Study 4a: Long term reliability and construct validity of the value scale
One hundred and nine patients were invited to complete the value scale and HAQ at 0, 26, and 52 weeks, together with questionnaires on perceived change in disability, dissatisfaction with disability, psychological status, and social support, plus measures of clinical status (10 cm visual analogue pain scale, early morning stiffness, and articular index).25 Personality variables were measured at entry while time trade off (TTO) for disability was explored at week 52.
: See appendix 1. For validation purposes only, the eight domain scores are summed and divided by eight.
The HAQ is used throughout.1
Perceived change in disability:
The mHAQ4 measuring perceived change over six months (easier, no different, more difficult, −1 to +1) with the eight ADLs expanded as for the eight domain questions on the value scale. Scores summed (range −8 to +8).

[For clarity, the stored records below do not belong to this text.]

(** The weights of a reordered slice are the reordered weights. *)
Lemma inverse_rule_rebuild murmur3_Sum64 v v' hash rule r :
  inverse_revision.SortSliceByValue_rule murmur3_Sum64 v hash = Ok (Some rule) →
  value_rebuild v r = Ok v' → r ≠ [] →
  ∃ rule',
    inverse_revision.SortSliceByValue_rule murmur3_Sum64 v' hash = Ok (Some rule') ∧
    rebuild_direct rule r = Ok rule'.
Proof.
  intros Hrule Hre Hne.
  destruct v as [|k len|s|s|s]; simpl in Hrule, Hre; try done.
  - apply bind_Ok in Hre as (s' & Hs' & [= <-]). simpl.
    rewrite SortSliceByValue_ints_eq in Hrule |- * by done.
    rewrite bind_Ok_l in Hrule |- *. injection Hrule as <-. simpl.
    destruct (for_each_rebuild (λ x, Ok (int_weight hash x)) s s'
                (int_weight hash <$> s) r) as (rule' & Hf & Hr');
      [apply for_each_fmap|done|].
    rewrite for_each_fmap in Hf. injection Hf as <-. by eexists.
  - apply bind_Ok in Hre as (s' & Hs' & [= <-]). simpl.
    injection Hrule as <-.
    destruct (for_each_rebuild
                (λ x, Ok (weight hash (inverse_revision.Hash murmur3_Sum64 (bytes_of x))))
                s s' _ r (for_each_fmap _ s) Hs') as (rule' & Hf & Hr').
    rewrite for_each_fmap in Hf. injection Hf as <-. by eexists.
  - apply bind_Ok in Hre as (s' & Hs' & [= <-]). simpl.
    apply bind_Ok in Hrule as (first & _ & Hrule).
    destruct (object_Hash first); [|done].
    apply bind_Ok in Hrule as (rule0 & Hrule0 & [= <-]).
    destruct (for_each_rebuild _ s s' rule0 r Hrule0 Hs') as (rule' & Hf & Hr').
    exists rule'. split; [|done].
    destruct s' as [|y s'].
    { apply rebuild_direct_length in Hs'. by destruct r. }
    simpl in Hf |- *. unfold assert_Hasher in Hf |- *.
    destruct (object_Hash y) as [hy|]; [|done].
    simpl in Hf |- *. by rewrite Hf.
Qed.

Lemma inverse_rule_length murmur3_Sum64 v hash rule :
  inverse_revision.SortSliceByValue_rule murmur3_Sum64 v hash = Ok (Some rule) →
  slice_length v = Some (length rule).
Proof.
  destruct v as [|k len|s|s|s]; simpl; try done.
  - rewrite SortSliceByValue_ints_eq by done. rewrite bind_Ok_l.
    intros [= <-]. simpl. by rewrite length_fmap.
  - intros [= <-]. by rewrite length_fmap.
  - intros (first & _ & Hrest)%bind_Ok.
    destruct (object_Hash first); [|done].
    apply bind_Ok in Hrest as (rule' & Hrule & [= <-]).
    apply for_each_Ok, Forall2_length in Hrule. by rewrite Hrule.
Qed.

(** What the call does on a slice whose type switch gives [rule]. *)
Lemma inverse_SortSliceByValue_run sort_Sort murmur3_Sum64 v hash rule :
  sort_Sort_contract sort_Sort →
  inverse_revision.SortSliceByValue_rule murmur3_Sum64 v hash = Ok (Some rule) →
  ∃ r v' rule', ranking rule hash r ∧
    inverse_revision.SortSliceByValue sort_Sort murmur3_Sum64 v hash = Ok v' ∧
    value_rebuild v r = Ok v' ∧
    inverse_revision.SortSliceByValue_rule murmur3_Sum64 v' hash = Ok (Some rule') ∧
    rebuild_direct rule r = Ok rule'.
Proof.
  intros Hsort Hrule.
  pose proof (inverse_rule_length _ _ _ _ Hrule) as Hv.
  destruct (slice_length_reflect v _ Hv) as (HK & HS & HL).
  destruct (SortByWeight_ranking sort_Sort rule hash Hsort) as (r & Hr & Hrank).
  pose proof (ranking_is_permutation _ _ _ Hrank) as Hperm.
  destruct (sortByRuleInverse_on_value v _ r Hv Hperm) as (v' & Hrun & Hre).
  unfold inverse_revision.SortSliceByValue.
  rewrite HK, bind_Ok_l, decide_False by (by intros []).
  rewrite HS, bind_Ok_l, HL, bind_Ok_l.
  pose proof (ranking_length _ _ _ Hrank) as Hlr.
  case_decide as Hzero.
  - destruct r; [|by rewrite Hzero in Hlr].
    rewrite Hzero in Hrun. unfold sortByRuleInverse in Hrun. simpl in Hrun.
    injection Hrun as <-.
    exists [], v, rule. split; [done|]. split; [done|]. split; [done|].
    split; [done|]. by destruct rule.
  - destruct (inverse_rule_rebuild murmur3_Sum64 v v' hash rule r Hrule Hre)
      as (rule' & Hrule' & Hre').
    { intros ->. simpl in Hlr. lia. }
    exists r, v', rule'. rewrite Hrule, bind_Ok_l, Hr, bind_Ok_l. done.
Qed.

Lemma rebuild_direct_lookup {A} (old new : list A) r a y :
  rebuild_direct old r = Ok new → new !! a = Some y →
  ∃ i, r !! a = Some i ∧ old !! N.to_nat i = Some y.
Proof.
  intros Hre%for_each_Ok Hy.
  destruct (Forall2_lookup_r _ _ _ _ _ Hre Hy) as (i & Hi & Hidx).
  exists i. split; [done|]. by apply index_Ok.
Qed.

(** X15. SortSliceByValue of this revision sorts: the slice it leaves holds the
    same elements, and the weights the type switch gives them (each
    combined with the key seed once more, as SortByWeight does) ascend
    along it. *)
Theorem inverse_SortSliceByValue_sorts sort_Sort murmur3_Sum64 (v : value)
    (hash : uint64) (rule : list uint64) :
  sort_Sort_contract sort_Sort →
  inverse_revision.SortSliceByValue_rule murmur3_Sum64 v hash = Ok (Some rule) →
  ∃ v' rule',
    inverse_revision.SortSliceByValue sort_Sort murmur3_Sum64 v hash = Ok v' ∧
    same_elements v v' ∧
    inverse_revision.SortSliceByValue_rule murmur3_Sum64 v' hash = Ok (Some rule') ∧
    ∀ a b wa wb, (a < b)%nat → rule' !! a = Some wa → rule' !! b = Some wb →
      weight wa hash ≤ weight wb hash.
Proof.
  intros Hsort Hrule.
  destruct (inverse_SortSliceByValue_run sort_Sort murmur3_Sum64 v hash rule
              Hsort Hrule) as (r & v' & rule' & Hrank & Hrun & Hre & Hrule' & Hre').
  exists v', rule'. split; [done|]. split; [|split; [done|]].
  - eapply value_rebuild_same_elements; [|by eapply inverse_rule_length|done].
    by eapply ranking_is_permutation.
  - intros a b wa wb Hab Ha Hb.
    destruct (rebuild_direct_lookup _ _ _ _ _ Hre' Ha) as (i & Hi & Hwa).
    destruct (rebuild_direct_lookup _ _ _ _ _ Hre' Hb) as (j & Hj & Hwb).
    destruct Hrank as [_ Hasc]. by eapply (Hasc a b i j).
Qed.

Lemma inverse_SortSliceByValue_sorts_witness :
  let rule := [14749000641454969730; 8851629843756938194; 2752157054384268277] in
  sort_Sort_contract short_Sort ∧
  inverse_revision.SortSliceByValue_rule (λ _, 0) (slice_int [3; 1; 2]%Z) 5
  = Ok (Some rule) ∧
  ∃ v' rule',
    inverse_revision.SortSliceByValue short_Sort (λ _, 0) (slice_int [3; 1; 2]%Z) 5
    = Ok v' ∧
    same_elements (slice_int [3; 1; 2]%Z) v' ∧
    inverse_revision.SortSliceByValue_rule (λ _, 0) v' 5 = Ok (Some rule') ∧
    ∀ a b wa wb, (a < b)%nat → rule' !! a = Some wa → rule' !! b = Some wb →
      weight wa 5 ≤ weight wb 5.
Proof.
  intros rule.
  assert (inverse_revision.SortSliceByValue_rule (λ _, 0) (slice_int [3; 1; 2]%Z) 5
          = Ok (Some rule)) as Hrule by (vm_compute; reflexivity).
  split; [exact short_Sort_contract|]. split; [exact Hrule|].
  exact (inverse_SortSliceByValue_sorts short_Sort (λ _, 0)
           (slice_int [3; 1; 2]%Z) 5 rule short_Sort_contract Hrule).
Defined.

Lemma rebuild_direct_identity {A} (s : list A) :
  rebuild_direct s (N.of_nat <$> seq 0 (length s)) = Ok s.
Proof.
  assert (is_permutation (length s) (N.of_nat <$> seq 0 (length s))) as Hid
    by (unfold is_permutation; reflexivity).
  apply (rebuild_direct_unique (length s) _ s Hid s eq_refl).
  intros x Hx. unfold rule_at.
  rewrite list_lookup_fmap, lookup_seq_lt by done. simpl.
  by rewrite Nat2N.id.
Qed.

Lemma value_rebuild_identity v n :
  slice_length v = Some n → value_rebuild v (N.of_nat <$> seq 0 n) = Ok v.
Proof.
  destruct v as [|k len|s|s|s]; simpl; try done; intros [= <-];
    by rewrite rebuild_direct_identity.
Qed.

(** X16. A second call of SortSliceByValue of this revision changes nothing,
    when no two elements of the slice have the same weight: the slice the
    first call leaves is a fixed point. *)
Theorem inverse_SortSliceByValue_twice sort_Sort murmur3_Sum64 (v : value)
    (hash : uint64) (rule : list uint64) :
  sort_Sort_contract sort_Sort →
  inverse_revision.SortSliceByValue_rule murmur3_Sum64 v hash = Ok (Some rule) →
  (∀ a b wa wb, a ≠ b → rule !! a = Some wa → rule !! b = Some wb →
     weight wa hash ≠ weight wb hash) →
  ∃ v',
    inverse_revision.SortSliceByValue sort_Sort murmur3_Sum64 v hash = Ok v' ∧
    inverse_revision.SortSliceByValue sort_Sort murmur3_Sum64 v' hash = Ok v'.
Proof.
  intros Hsort Hrule Hdistinct.
  destruct (inverse_SortSliceByValue_run sort_Sort murmur3_Sum64 v hash rule
              Hsort Hrule) as (r & v' & rule' & Hrank & Hrun & Hre & Hrule' & Hre').
  exists v'. split; [done|].
  destruct (inverse_SortSliceByValue_run sort_Sort murmur3_Sum64 v' hash rule'
              Hsort Hrule') as (r2 & v2 & _ & Hrank2 & Hrun2 & Hre2 & _).
  rewrite Hrun2. f_equal.
  assert (r2 = N.of_nat <$> seq 0 (length rule')) as ->.
  { apply (ranking_ascending_identity rule' hash); [done|].
    intros a b wa wb Hab Ha Hb.
    destruct (rebuild_direct_lookup _ _ _ _ _ Hre' Ha) as (i & Hi & Hwa).
    destruct (rebuild_direct_lookup _ _ _ _ _ Hre' Hb) as (j & Hj & Hwb).
    assert (weight wa hash ≤ weight wb hash) as Hle.
    { destruct Hrank as [_ Hasc]. by eapply (Hasc a b i j). }
    assert (weight wa hash ≠ weight wb hash) as Hne; [|lia].
    apply (Hdistinct (N.to_nat i) (N.to_nat j)); [|done..].
    intros Hij. apply N2Nat.inj in Hij. subst j.
    assert (NoDup r) as Hnd.
    { destruct Hrank as [-> _]. apply NoDup_fmap_2; [|apply NoDup_seq].
      intros x y. lia. }
    pose proof (NoDup_lookup _ _ _ _ Hnd Hi Hj). lia. }
  rewrite value_rebuild_identity in Hre2; [by injection Hre2|].
  by eapply inverse_rule_length.
Qed.

Lemma inverse_SortSliceByValue_twice_witness :
  let rule := [14749000641454969730; 8851629843756938194; 2752157054384268277] in
  sort_Sort_contract short_Sort ∧
  inverse_revision.SortSliceByValue_rule (λ _, 0) (slice_int [3; 1; 2]%Z) 5
  = Ok (Some rule) ∧
  (∀ a b wa wb, a ≠ b → rule !! a = Some wa → rule !! b = Some wb →
     weight wa 5 ≠ weight wb 5) ∧
  ∃ v',
    inverse_revision.SortSliceByValue short_Sort (λ _, 0) (slice_int [3; 1; 2]%Z) 5
    = Ok v' ∧
    inverse_revision.SortSliceByValue short_Sort (λ _, 0) v' 5 = Ok v'.
Proof.
  intros rule.
  assert (inverse_revision.SortSliceByValue_rule (λ _, 0) (slice_int [3; 1; 2]%Z) 5
          = Ok (Some rule)) as Hrule by (vm_compute; reflexivity).
  assert (∀ a b wa wb, a ≠ b → rule !! a = Some wa → rule !! b = Some wb →
            weight wa 5 ≠ weight wb 5) as Hdistinct.
  { intros a b wa wb Hab Ha Hb.
    destruct a as [|[|[|a]]]; simpl in Ha; try discriminate Ha;
      injection Ha as <-;
      (destruct b as [|[|[|b]]]; simpl in Hb; try discriminate Hb;
       injection Hb as <-);
      first [exfalso; apply Hab; reflexivity | vm_compute; discriminate]. }
  split; [exact short_Sort_contract|]. split; [exact Hrule|].
  split; [exact Hdistinct|].
  exact (inverse_SortSliceByValue_twice short_Sort (λ _, 0)
           (slice_int [3; 1; 2]%Z) 5 rule short_Sort_contract Hrule Hdistinct).
Defined.
Lemma file_text_join (records : list ParsedRecord) :
  file_text records = join_blocks (map record_text records).
Proof. apply write_records_join. lia. Qed.

Lemma join_blocks_lines (records : list ParsedRecord) :
  join_blocks (map record_text records) = unlines (all_lines records).
Proof.
  induction records as [|r records IH]; [reflexivity|].
  destruct records as [|r2 records].
  - apply record_text_lines.
  - change (all_lines (r :: r2 :: records))
      with (record_lines r ++ separator :: all_lines (r2 :: records)).
    change (join_blocks (map record_text (r :: r2 :: records)))
      with (record_text r ++ (separator ++ [ch_newline])
              ++ join_blocks (map record_text (r2 :: records))).
    rewrite IH, unlines_app, record_text_lines. reflexivity.
Qed.

Lemma split_blocks_record (r : ParsedRecord) (ls : list str) :
  split_blocks (record_lines r ++ ls)
  = match split_blocks ls with
    | [] => [record_lines r]
    | b :: bs => (record_lines r ++ b) :: bs
    end.
Proof.
  unfold record_lines. cbn [app split_blocks].
  change (str_eqb (lit "Pinyin: " ++ pinyin r) separator) with false.
  change (str_eqb (lit "Hanzi: " ++ hanzi r) separator) with false.
  change (str_eqb (lit "Meaning: " ++ py_format (meaning r)) separator) with false.
  change (str_eqb (lit "Added: " ++ py_format (added r)) separator) with false.
  cbv iota. now destruct (split_blocks ls).
Qed.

Dissatisfaction with disability:
The mHAQ4 for dissatisfaction (very satisfied to very dissatisfied, 0–3) with the same expanded domains. Scores summed and divided by eight (range 0–3).
Anxiety and depression:
Hospital Anxiety and Depression Scale (range 0–21), in which a score ≥11 means a probable case.26
Five item subscale of the Arthritis Helplessness Index (range 5–30), in which ≥20 means high helplessness.27
Satisfaction with Life Scale (range 5–35), where a low score means low satisfaction.28
Interpersonal Support Evaluation List, comprising subscales for appraisal, belonging, self esteem, and tangible support, (range 0–10 each or 0–40 overall), where a low score means low support.29
Life Orientation Test (range 0–32), where a low score means low optimism.30
Neuroticism scale of the Eysenck Personality Inventory (range 0–23), where a high score means high neuroticism.31
Time trade off for disability:
This question asked the patient to consider only the physical difficulties relating to their arthritis. The patient’s completed HAQ form was discussed with them and they were asked to consider an imaginary question in which they could trade years of healthy life to be rid of their physical difficulties immediately. A standard example was offered of how many years they would lose if they traded half their remaining life (assumed to age 85) and the number of years traded was calculated as a percentage of years to age 85.
Study 4b: Construct and criterion validity of PI HAQ scores
The value scale is not designed to be used alone, but only as a weighting tool. Therefore after validation of the value scale, the PI HAQ scores were calculated. Each of the eight HAQ category disability scores (0–3) is weighted by its corresponding domain value score (0–3)—for example, disability for hygiene weighted by value for hygiene. The resulting eight value weighted scores are summed and divided by eight to yield the PI HAQ score, ranging from 0 to 9 (no personal impact to great personal impact). Analysis in studies 4a and 4b was by Spearman’s ranked product-moment correlation coefficients, and the mean correlation coefficients over the three visits were calculated using Fisher’s Z transformations for correlation coefficients.32 Differences between low and high scoring patient groups were examined using Mann-Whitney U tests. In the absence of published data on values for function in RA, no power calculation was possible, but 100 subjects would be likely to produce a good spread of disease and psychological states.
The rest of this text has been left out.